> WORK TO BE COMPLETED: Go to the line holding "Definition Read : M" in the entries below and write out exactly every line down to and including the line holding "(Ok six, _) =>".

====== INPUT FOR THIS TASK

(** For every method but [print_waybill], a response whose status is
    outside 400..599 and whose body decodes is relayed: the call returns
    the decoded value, unchanged. *)
Theorem decoded_response_is_returned (self : SpeedyAPI) (c : Call) (srv : Server)
    (resp : Response) (v : PyVal) :
  is_print_waybill c = false ->
  answers srv (invoke self c) resp ->
  status_code resp < 400 \/ 600 <= status_code resp ->
  json resp = Some v ->
  result (invoke self c) srv = Returned (RJson v).
Proof.
  intros Hc Hans Hstatus Hjson.
  rewrite (result_invoke_post self c srv resp Hc Hans), Hjson.
  destruct Hstatus as [Hlo|Hhi].
  - replace (400 <=? status_code resp) with false by (symmetry; apply Z.leb_gt; lia).
    reflexivity.
  - replace (status_code resp <? 600) with false by (symmetry; apply Z.ltb_ge; lia).
    rewrite andb_false_r. reflexivity.
Qed.

Lemma decoded_response_is_returned_witness :
  is_print_waybill GetContractClients = false /\
  answers (answering resp_ok) (invoke api0 GetContractClients) resp_ok /\
  (status_code resp_ok < 400 \/ 600 <= status_code resp_ok) /\
  json resp_ok = Some (PDict ∅) /\
  result (invoke api0 GetContractClients) (answering resp_ok)
  = Returned (RJson (PDict ∅)).
Proof.
  assert (H1 : is_print_waybill GetContractClients = false) by reflexivity.
  assert (H2 : answers (answering resp_ok) (invoke api0 GetContractClients) resp_ok)
    by (intros req _; reflexivity).
  assert (H3 : status_code resp_ok < 400 \/ 600 <= status_code resp_ok)
    by (left; simpl; lia).
  assert (H4 : json resp_ok = Some (PDict ∅)) by reflexivity.
  split; [exact H1|]. split; [exact H2|]. split; [exact H3|]. split; [exact H4|].
  exact (decoded_response_is_returned api0 GetContractClients (answering resp_ok)
           resp_ok (PDict ∅) H1 H2 H3 H4).
Defined.

(** Whatever the parcels and the paper size, [print_waybill] returns the
    bytes of any response it gets, error pages and bodies that are not
    JSON included. *)
Theorem print_waybill_relays_any_response (self : SpeedyAPI) (parcels : list PyVal)
    (paper_size : PyVal) (srv : Server) (resp : Response) :
  answers srv (print_waybill self parcels paper_size) resp ->
  result (print_waybill self parcels paper_size) srv = Returned (content resp).
Proof.
  intros Hans. unfold answers in Hans. rewrite sent_print_waybill in Hans.
  rewrite result_print_waybill, (Hans _ (or_introl eq_refl)). reflexivity.
Qed.
(** [NewConn]: the zero values of the fields, then the options in order. *)
Definition NewConn (c : NetConn) (opts : list (Conn -> Conn)) : Conn :=
  fold_left (fun p opt => opt p) opts
    {| readDeadline := None; once := false; readErr := None;
       conn := c; bufReader := getReader c; header := None;
       ProxyHeaderPolicy := USE; Validate := None;
       readHeaderTimeout := 0; trace := [] |}.

(** What [Read] makes of a failed peek: a stream that ends is not a PROXY
    stream; any other error is passed on. *)
Definition peekFailure (err : error) : error :=
  if error_eqb err EOF then ErrNoProxyProtocol else err.

(** Modelled from the spec: header.go is not under src/.  [Read]
    classifies the stream by peeking, without consuming: a first byte ['P']
    and the six bytes ["PROXY "] dispatch to version 1, the twelve bytes of
    the signature to version 2, anything else is [ErrNoProxyProtocol]. *)
Definition Read : M Header :=
  fun r =>
    match Peek 1 r with
    | (Err err, _) => (Err (peekFailure err), r)
    | (Ok b1, _) =>
      if bytes_eqb b1 (firstn 1 SIGV1) then
        match Peek 6 r with
        | (Err err, _) => (Err (peekFailure err), r)
        | (Ok six, _) =>
          if bytes_eqb six (SIGV1 ++ [x20]) then parseVersion1 r
          else (Err ErrNoProxyProtocol, r)
        end
      else if bytes_eqb b1 (firstn 1 SIGV2) then
        match Peek 12 r with
        | (Err err, _) => (Err (peekFailure err), r)
        | (Ok signature, _) =>
          if bytes_eqb signature SIGV2 then parseVersion2 r
          else (Err ErrNoProxyProtocol, r)
        end
      else (Err ErrNoProxyProtocol, r)
    end.

(** The blocks of [readHeader], in the order of the code; [now] is what
    [time.Now()] returns. *)

(** The deadline to restore: the one stored by [SetReadDeadline], if a
    header timeout is set and one was stored. *)
Definition storedDeadline (p : Conn) : Time :=
  match readDeadline p with
  | Some t => t
  | None => zeroTime
  end.
(** * Product reconciliation: a shallow embedding of [cpuhardware.py]
      and of the specification extractors.

    Conventions of the embedding.
    - Python [float] scores are modelled by exact rationals ([Q]), compared
      with [==]; rounding, infinities and NaN are outside the model.
    - Python [str] is modelled by [string]; the character classes [\d], [\w]
      and [str.lower]/[str.strip] are given on ASCII text.
    - A Python [dict] is a [gmap]; a database row is a dict from column
      names to scalar values ([None], booleans, integers, strings); floats,
      decimals and nested containers as values are outside the model.  The
      results do not depend on the order in which a dict is iterated.
    - Raising is explicit: a computation returns [Ok v] or [Raise e].
    - The third-party functions [rapidfuzz.fuzz.token_set_ratio],
      [json.loads] and [re.search] are parameters of the development. *)

From Stdlib Require Import Ascii String QArith Qabs Qminmax Lqa Lia.
From stdpp Require Import gmap strings list fin_maps.

Local Open Scope string_scope.

(** * Part I: the embedding *)

(** ** Exceptions *)

Inductive exn : Set :=
  | KeyError
  | ValueError
  | TypeError
  | AttributeError
  | JSONDecodeError
  | IndexError
  | DatabaseError.

Inductive exc (A : Type) : Type :=
  | Ok (a : A)
  | Raise (e : exn).
Arguments Ok {A} a.
Arguments Raise {A} e.

Definition exc_bind {A B : Type} (m : exc A) (k : A -> exc B) : exc B :=
  match m with
  | Ok a => k a
  | Raise e => Raise e
  end.

Notation "'let!' x ':=' m 'in' k" := (exc_bind m (fun x => k))
  (at level 10, x name, m at level 100, k at level 200).

(** [try: body except classes: handler]; [classes = None] is the clause
    [except Exception], which catches every exception of the model. *)
Definition exn_isinstance (e cls : exn) : bool :=
  match e, cls with
  | KeyError, KeyError | ValueError, ValueError | TypeError, TypeError
  | AttributeError, AttributeError | JSONDecodeError, JSONDecodeError
  | DatabaseError, DatabaseError | IndexError, IndexError => true
  | JSONDecodeError, ValueError => true      (* subclass of ValueError *)
  | _, _ => false
  end.

Definition try_except {A : Type} (body : exc A) (classes : option (list exn))
    (handler : exc A) : exc A :=
  match body with
  | Ok a => Ok a
  | Raise e =>
      match classes with
      | None => handler
      | Some cs => if existsb (exn_isinstance e) cs then handler else Raise e
      end
  end.

(** ** Scalar Python values *)

Inductive pyval : Set :=
  | PNone
  | PBool (b : bool)
  | PInt (z : Z)
  | PStr (s : string).

#[global] Instance pyval_eq_dec : EqDecision pyval.
Proof. solve_decision. Defined.

(** Truth value, as tested by [if not text] and [x or 1]. *)
Definition truthy (v : pyval) : bool :=
  match v with
  | PNone => false
  | PBool b => b
  | PInt z => negb (z =? 0)%Z
  | PStr s => negb (String.eqb s EmptyString)
  end.

(** ** Text primitives on ASCII *)

Definition code (c : ascii) : N := N_of_ascii c.

Definition is_digit (c : ascii) : bool :=
  ((48 <=? code c) && (code c <=? 57))%N.

Definition is_upper (c : ascii) : bool :=
  ((65 <=? code c) && (code c <=? 90))%N.

Definition is_lower (c : ascii) : bool :=
  ((97 <=? code c) && (code c <=? 122))%N.

(** [\w]: letters, digits and the underscore. *)
Definition is_word (c : ascii) : bool :=
  is_digit c || is_upper c || is_lower c || (code c =? 95)%N.

(** Characters removed by [str.strip()]. *)
Definition is_space (c : ascii) : bool :=
  ((9 <=? code c) && (code c <=? 13) || (28 <=? code c) && (code c <=? 32))%N.

Definition lower_char (c : ascii) : ascii :=
  if is_upper c then ascii_of_N (code c + 32) else c.

Fixpoint str_lower (s : string) : string :=
  match s with
  | EmptyString => EmptyString
  | String c s' => String (lower_char c) (str_lower s')
  end.

Fixpoint lstrip (s : string) : string :=
  match s with
  | EmptyString => EmptyString
  | String c s' => if is_space c then lstrip s' else s
  end.

(** Drops trailing white space: a white-space character is kept only when
    something remains after it. *)
Fixpoint rstrip (s : string) : string :=
  match s with
  | EmptyString => EmptyString
  | String c s' =>
      match rstrip s' with
      | EmptyString => if is_space c then EmptyString else String c EmptyString
      | r => String c r
      end
  end.

Definition str_strip (s : string) : string := rstrip (lstrip s).

(** [re.sub(r'\W+', ' ', s)]: every maximal run of non-word characters is
    replaced by one space.  [in_run] records that the previous character
    already belonged to the current run. *)
Fixpoint sub_nonword_runs (in_run : bool) (s : string) : string :=
  match s with
  | EmptyString => EmptyString
  | String c s' =>
      if is_word c then String c (sub_nonword_runs false s')
      else if in_run then sub_nonword_runs true s'
      else String " " (sub_nonword_runs true s')
  end.

(** [str(v)] on scalars. *)
Fixpoint digits_of_pos_fuel (fuel : nat) (n : N) (acc : string) : string :=
  match fuel with
  | O => acc
  | S fuel' =>
      let acc' := String (ascii_of_N (48 + n mod 10)) acc in
      if (n / 10 =? 0)%N then acc' else digits_of_pos_fuel fuel' (n / 10) acc'
  end.

Definition str_of_N (n : N) : string :=
  digits_of_pos_fuel (S (N.to_nat (N.log2 n))) n EmptyString.

Definition py_str (v : pyval) : string :=
  match v with
  | PNone => "None"
  | PBool true => "True"
  | PBool false => "False"
  | PInt z => if (z <? 0)%Z then String "-" (str_of_N (Z.abs_N z)) else str_of_N (Z.abs_N z)
  | PStr s => s
  end.

(** ** [ProductMatcher.normalize_text] *)

Definition normalize_text (text : pyval) : string :=
  if negb (truthy text) then EmptyString
  else sub_nonword_runs false (str_strip (str_lower (py_str text))).

(** ** Prices *)

Local Open Scope Q_scope.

============

> ANSWER SECTION:
Definition Read : M Header :=
  fun r =>
    match Peek 1 r with
    | (Err err, _) => (Err (peekFailure err), r)
    | (Ok b1, _) =>
      if bytes_eqb b1 (firstn 1 SIGV1) then
        match Peek 6 r with
        | (Err err, _) => (Err (peekFailure err), r)
        | (Ok six, _) =>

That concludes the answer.